Replicating OECD Better Life Visualization

In this notebook, we show how Vizagrams can be use to produce the OECD Better Life visualization.

1. Creating Petal

We start by creating the Petal mark.

using Vizagrams
import Vizagrams: ζ, θ;

using DataFrames
using CSV
using ColorSchemes
using Colors
using Statistics
import Random

# Creating a colorscheme
rainbow_12 = ColorScheme(colourschemes[:rainbow][reverse(vcat(1:2:17,2,8,14))]);

struct Petal <: Mark
    height::Real
    width::Real
    color::String
end

# Default Petal
Petal(;height=1, width=0.5, color="steelblue") = Petal(height, width,color)

function θ(p::Petal)
    (;height, width, color) = p
    return η([
                Prim(CBezierPolygon(
                    [[0,0],[0,height],[0,0]],
                    [[-width,height*0.8],[0,height],[0,height],[width,height*0.8],[0,0],[0,0]]),
                S(:fill=>color, :strokeWidth=>0))
            ])
end
draw(Petal())

2. Creating Flower

The next step is to use the Petal to create the Flower. This is done by passing the respective heights, widths and colors for each petal. The flower is then produced by rotating each petal accordingly.

struct Flower <: Mark
    heights::Vector{Real}
    widths::Vector{Real}
    colors::Vector{String}
end

function ζ(flower::Flower)
    (;heights, widths, colors) = flower
    numberpetals = length(heights)
    angles = range(0,2π,numberpetals+1)[begin:end-1]
    reduce(+,map(x->R(-x[1])* Petal(x[2],x[3],x[4]),
            zip(angles,heights, widths, colors)))
end


Random.seed!(4)
npetals = 8
heights = rand(npetals);
widths = heights * 0.35
colors = map(x->"#"*hex(get(colourschemes[:rainbow], rand())),1:npetals)
flower = Flower(heights, widths,colors)

draw(flower)

3. Creating Stem

The Stem consisting in a vertical bar together with a text.

struct Stem <: Mark
    height::Real
    text::String
end

function ζ(stem::Stem)
    (;height, text) = stem
    stem_bar = T(0,height) * T(0,-height)Bar(h=height,w=0.05)
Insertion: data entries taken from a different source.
(* ===== verification/HostCapacity.v ===== *)
(** * Host capacity

    [src/app/core/scheduling/host-capacity.ts]: the one limit App request owners
    and task attempts share.  The class hands out closures: a release handle has
    a [released] flag, a cancellable acquisition has the flags [active] and
    [reservedRelease] of its closure.  They are objects of an explicit store,
    named by numbers; the [setTimeout(..., 0)] callbacks that are armed are a
    list, and [outs] records the handles given to callers, oldest first. *)
From S2P Require Import Prelude.

Module HostCapacity.

(** ** Data *)

(** How a waiter is told: a resolved promise, or the callback of a cancellable
    acquisition. *)
Inductive waiterKind : Type := Promise | Cancellable.

#[export] Instance waiterKind_eq_dec : EqDecision waiterKind.
Proof. solve_decision. Defined.

(** [CapacityWaiter]. *)
Record waiter : Type := Waiter {
  w_active : bool;
  w_foreground : bool;
  w_kind : waiterKind
}.

(** The closure [releaseHandle] returns. *)
Record handle : Type := Handle {
  h_foreground : bool;
  h_released : bool
}.

(** The variables [active] and [reservedRelease] of [acquireCancellableLane]. *)
Record cell : Type := Cell {
  c_active : bool;
  c_reserved : option nat
}.

Record capacity : Type := mkCapacity {
  limit : Z;
  backgroundLimit : Z;
  running : Z;
  backgroundRunning : Z;
  waiters : list nat;
  waiterOf : gmap nat waiter;
  cells : gmap nat cell;
  handles : gmap nat handle;
  timeouts : list (nat * nat);
  outs : list (option nat * nat);
  nextId : nat
}.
    t = TextMark(text=text,angle=π/2,fontsize=7)
    textbox = U(1.2)rectboundingbox(t,S(:fill=>:white)) + t
    textbox = U(0.05) * textbox
    textbox = amiddle(stem_bar,textbox)*textbox
    return stem_bar + textbox
end
stem_height = 5
stem_text = "Text"

stem = Stem(stem_height, stem_text)
draw(stem)
Text

4. Creating Plant

With the Flower and Stem, we can create the Plant mark as shown in the OECD Better Life Index visualization.

struct Plant <: Mark
    flower_heights::Vector{Real}
    flower_widths::Vector{Real}
    flower_colors::Vector{String}
    stem_height::Real
    stem_text::String
end
Plant(;flower_heights, flower_widths, flower_colors, stem_height, stem_text) = Plant(flower_heights, flower_widths, flower_colors, stem_height, stem_text)

function ζ(plant::Plant)
    (;flower_heights, flower_widths, flower_colors, stem_height, stem_text) = plant

    flower = Flower(flower_heights, flower_widths, flower_colors)
    stem = Stem(stem_height, stem_text)
    d = stem + T(0,stem_height) * flower
end

stem_height = 5
stem_text = "Text"
plant = Plant(heights, widths, colors, stem_height, stem_text)

draw(plant)
Text

5. Making the Plot

We use the OECD Better Life Index found at https://stats.oecd.org/Index.aspx?DataSetCode=BLI.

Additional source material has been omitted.